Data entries
*** Block opens ***
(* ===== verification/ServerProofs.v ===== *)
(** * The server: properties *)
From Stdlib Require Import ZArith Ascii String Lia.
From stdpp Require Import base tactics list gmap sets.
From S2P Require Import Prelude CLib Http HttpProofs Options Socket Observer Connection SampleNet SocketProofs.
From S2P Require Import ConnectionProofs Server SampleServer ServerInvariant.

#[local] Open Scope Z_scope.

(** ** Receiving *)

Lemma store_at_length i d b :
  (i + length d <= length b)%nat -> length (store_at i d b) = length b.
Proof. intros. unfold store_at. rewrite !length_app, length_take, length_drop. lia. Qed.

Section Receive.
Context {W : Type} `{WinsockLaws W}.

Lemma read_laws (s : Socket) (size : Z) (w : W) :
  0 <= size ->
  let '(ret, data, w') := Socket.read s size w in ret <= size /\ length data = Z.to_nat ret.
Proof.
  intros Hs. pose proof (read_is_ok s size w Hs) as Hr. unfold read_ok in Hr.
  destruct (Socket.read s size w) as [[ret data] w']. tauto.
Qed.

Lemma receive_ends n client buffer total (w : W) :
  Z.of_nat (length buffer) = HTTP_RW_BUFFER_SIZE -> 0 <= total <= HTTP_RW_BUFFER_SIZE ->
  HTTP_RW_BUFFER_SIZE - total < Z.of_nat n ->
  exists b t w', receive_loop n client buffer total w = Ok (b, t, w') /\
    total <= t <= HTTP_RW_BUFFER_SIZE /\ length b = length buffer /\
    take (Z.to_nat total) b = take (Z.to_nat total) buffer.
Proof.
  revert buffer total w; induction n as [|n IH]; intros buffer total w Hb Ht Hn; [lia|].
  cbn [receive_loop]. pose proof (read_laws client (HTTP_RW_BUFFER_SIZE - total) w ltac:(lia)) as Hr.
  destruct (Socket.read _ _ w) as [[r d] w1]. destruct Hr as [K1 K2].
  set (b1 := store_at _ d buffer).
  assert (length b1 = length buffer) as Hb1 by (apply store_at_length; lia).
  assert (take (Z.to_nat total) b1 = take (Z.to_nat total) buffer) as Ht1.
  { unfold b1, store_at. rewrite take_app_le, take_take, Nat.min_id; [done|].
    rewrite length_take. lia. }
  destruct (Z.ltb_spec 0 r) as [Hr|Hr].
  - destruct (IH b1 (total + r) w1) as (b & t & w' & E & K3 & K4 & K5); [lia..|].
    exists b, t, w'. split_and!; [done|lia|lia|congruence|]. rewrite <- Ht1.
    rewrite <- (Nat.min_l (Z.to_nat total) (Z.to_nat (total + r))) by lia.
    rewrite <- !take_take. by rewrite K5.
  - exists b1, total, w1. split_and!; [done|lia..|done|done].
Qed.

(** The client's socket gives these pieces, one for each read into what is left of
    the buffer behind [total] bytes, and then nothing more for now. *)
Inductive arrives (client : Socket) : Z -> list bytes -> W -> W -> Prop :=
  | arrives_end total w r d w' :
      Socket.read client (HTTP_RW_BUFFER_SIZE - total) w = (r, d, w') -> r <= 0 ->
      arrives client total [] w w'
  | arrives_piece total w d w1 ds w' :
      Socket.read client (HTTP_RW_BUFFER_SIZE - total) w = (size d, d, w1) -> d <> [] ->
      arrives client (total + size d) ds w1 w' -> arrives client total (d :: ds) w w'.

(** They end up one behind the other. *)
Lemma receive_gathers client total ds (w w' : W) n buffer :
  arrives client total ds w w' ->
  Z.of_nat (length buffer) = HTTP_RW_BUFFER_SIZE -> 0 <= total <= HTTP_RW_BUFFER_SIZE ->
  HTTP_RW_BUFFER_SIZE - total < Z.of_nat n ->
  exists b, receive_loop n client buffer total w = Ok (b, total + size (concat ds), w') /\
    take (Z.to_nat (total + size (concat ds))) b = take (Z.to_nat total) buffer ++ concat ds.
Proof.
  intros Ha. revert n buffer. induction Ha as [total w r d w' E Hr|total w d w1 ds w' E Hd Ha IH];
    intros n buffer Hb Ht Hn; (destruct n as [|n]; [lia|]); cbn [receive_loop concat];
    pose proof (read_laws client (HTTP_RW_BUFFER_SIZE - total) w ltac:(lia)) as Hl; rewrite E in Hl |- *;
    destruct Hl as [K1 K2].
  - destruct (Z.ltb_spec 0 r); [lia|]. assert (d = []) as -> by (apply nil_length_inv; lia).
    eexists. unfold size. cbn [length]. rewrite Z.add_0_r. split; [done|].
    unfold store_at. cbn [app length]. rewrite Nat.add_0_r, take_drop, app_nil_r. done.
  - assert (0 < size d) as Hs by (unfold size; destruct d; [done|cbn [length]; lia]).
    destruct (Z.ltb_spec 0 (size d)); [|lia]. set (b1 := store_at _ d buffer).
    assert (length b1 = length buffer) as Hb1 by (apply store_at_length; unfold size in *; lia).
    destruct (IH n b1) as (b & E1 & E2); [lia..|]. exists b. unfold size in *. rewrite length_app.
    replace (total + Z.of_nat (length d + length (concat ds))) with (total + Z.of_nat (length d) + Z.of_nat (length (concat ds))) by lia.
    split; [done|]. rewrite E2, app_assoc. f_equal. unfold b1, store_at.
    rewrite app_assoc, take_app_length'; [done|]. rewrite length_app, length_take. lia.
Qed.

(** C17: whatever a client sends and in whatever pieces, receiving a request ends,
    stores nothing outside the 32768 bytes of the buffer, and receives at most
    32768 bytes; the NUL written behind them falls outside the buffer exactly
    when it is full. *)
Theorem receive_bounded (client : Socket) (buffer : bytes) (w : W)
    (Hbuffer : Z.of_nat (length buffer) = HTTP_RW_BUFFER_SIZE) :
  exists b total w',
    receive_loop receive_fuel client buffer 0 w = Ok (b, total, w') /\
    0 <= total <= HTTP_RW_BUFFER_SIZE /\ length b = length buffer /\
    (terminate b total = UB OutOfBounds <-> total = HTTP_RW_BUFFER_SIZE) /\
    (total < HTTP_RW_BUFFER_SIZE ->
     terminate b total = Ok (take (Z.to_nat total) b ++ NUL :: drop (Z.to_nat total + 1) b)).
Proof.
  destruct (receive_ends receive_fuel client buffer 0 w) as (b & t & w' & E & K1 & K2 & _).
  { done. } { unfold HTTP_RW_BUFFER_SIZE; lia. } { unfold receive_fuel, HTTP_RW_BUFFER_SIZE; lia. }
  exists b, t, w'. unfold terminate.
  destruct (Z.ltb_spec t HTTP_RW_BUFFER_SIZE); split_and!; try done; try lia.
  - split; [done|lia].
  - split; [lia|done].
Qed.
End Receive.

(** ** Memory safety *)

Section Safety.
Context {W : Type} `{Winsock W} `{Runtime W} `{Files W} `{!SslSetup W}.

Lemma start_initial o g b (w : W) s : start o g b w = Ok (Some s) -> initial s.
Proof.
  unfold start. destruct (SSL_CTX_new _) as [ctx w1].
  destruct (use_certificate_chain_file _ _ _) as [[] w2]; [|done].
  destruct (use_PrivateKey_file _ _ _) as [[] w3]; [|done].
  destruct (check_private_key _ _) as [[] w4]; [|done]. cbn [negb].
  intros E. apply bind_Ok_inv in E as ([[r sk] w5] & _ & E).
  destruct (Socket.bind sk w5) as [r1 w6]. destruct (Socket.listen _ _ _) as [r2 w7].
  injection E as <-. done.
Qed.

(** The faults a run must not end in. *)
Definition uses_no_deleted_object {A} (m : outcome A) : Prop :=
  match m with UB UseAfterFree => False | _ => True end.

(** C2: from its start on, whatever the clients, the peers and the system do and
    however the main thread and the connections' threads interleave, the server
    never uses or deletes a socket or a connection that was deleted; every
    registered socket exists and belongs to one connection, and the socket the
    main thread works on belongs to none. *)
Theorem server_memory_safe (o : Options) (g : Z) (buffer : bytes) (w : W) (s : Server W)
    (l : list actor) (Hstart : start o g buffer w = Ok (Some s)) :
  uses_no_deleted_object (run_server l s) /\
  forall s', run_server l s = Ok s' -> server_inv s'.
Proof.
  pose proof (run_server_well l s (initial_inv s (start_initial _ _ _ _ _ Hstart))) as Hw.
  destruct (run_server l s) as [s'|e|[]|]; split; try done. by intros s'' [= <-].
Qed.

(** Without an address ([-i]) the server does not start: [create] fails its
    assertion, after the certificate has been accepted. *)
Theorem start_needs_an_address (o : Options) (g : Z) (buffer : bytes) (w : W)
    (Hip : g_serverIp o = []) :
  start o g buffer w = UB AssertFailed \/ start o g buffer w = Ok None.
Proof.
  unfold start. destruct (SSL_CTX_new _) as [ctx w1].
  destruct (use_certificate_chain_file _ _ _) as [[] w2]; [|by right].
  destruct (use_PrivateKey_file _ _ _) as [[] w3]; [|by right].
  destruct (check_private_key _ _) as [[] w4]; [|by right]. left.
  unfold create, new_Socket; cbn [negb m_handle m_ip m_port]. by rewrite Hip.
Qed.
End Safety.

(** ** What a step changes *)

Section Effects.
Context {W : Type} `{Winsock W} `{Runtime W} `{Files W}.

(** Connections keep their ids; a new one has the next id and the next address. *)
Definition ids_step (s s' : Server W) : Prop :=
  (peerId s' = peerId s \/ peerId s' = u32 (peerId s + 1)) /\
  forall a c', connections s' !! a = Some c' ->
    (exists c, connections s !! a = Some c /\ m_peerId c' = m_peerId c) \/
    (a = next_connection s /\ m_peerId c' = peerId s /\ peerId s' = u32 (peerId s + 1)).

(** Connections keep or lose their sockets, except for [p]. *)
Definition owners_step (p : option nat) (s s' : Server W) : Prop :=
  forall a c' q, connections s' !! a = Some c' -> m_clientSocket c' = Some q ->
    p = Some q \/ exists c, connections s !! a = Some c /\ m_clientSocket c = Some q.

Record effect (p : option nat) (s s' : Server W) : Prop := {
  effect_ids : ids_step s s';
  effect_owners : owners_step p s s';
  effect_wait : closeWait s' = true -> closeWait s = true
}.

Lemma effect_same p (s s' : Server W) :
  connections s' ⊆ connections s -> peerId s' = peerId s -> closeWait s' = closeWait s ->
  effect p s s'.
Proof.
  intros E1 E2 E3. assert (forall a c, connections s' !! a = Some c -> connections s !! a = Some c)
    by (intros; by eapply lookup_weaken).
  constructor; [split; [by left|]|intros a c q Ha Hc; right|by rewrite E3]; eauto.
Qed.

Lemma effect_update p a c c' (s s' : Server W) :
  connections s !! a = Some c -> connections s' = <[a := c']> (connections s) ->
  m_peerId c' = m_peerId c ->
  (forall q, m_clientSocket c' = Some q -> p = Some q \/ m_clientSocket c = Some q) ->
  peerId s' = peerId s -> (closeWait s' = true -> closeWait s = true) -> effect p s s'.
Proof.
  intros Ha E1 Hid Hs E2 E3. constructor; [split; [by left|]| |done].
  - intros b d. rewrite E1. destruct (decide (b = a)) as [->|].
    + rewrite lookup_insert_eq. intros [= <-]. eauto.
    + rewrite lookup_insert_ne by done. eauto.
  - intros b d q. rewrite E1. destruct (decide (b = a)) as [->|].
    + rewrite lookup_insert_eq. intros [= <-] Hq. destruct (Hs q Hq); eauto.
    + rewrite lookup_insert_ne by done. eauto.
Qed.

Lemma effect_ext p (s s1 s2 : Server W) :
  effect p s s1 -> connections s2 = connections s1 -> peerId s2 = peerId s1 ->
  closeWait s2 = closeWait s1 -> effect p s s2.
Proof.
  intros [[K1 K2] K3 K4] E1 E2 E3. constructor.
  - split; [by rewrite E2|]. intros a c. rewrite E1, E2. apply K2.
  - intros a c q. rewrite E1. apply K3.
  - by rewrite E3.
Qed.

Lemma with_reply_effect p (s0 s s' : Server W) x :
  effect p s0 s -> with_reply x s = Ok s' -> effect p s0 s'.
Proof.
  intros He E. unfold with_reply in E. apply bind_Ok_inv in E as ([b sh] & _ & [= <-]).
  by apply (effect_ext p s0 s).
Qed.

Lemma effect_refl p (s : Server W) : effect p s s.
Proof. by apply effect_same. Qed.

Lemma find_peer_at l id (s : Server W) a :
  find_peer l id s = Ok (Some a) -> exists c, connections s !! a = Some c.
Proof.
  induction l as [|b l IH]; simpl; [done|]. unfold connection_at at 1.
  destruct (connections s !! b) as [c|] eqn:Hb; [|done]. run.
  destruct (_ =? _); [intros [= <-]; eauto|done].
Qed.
*** Block closes ***
* What you are asked to do
The lines in the records above that include the word "right" must be copied out.

* Exercise answer
  destruct (use_certificate_chain_file _ _ _) as [[] w2]; [|by right].
  destruct (use_PrivateKey_file _ _ _) as [[] w3]; [|by right].
  destruct (check_private_key _ _) as [[] w4]; [|by right]. left.
  constructor; [split; [by left|]|intros a c q Ha Hc; right|by rewrite E3]; eauto.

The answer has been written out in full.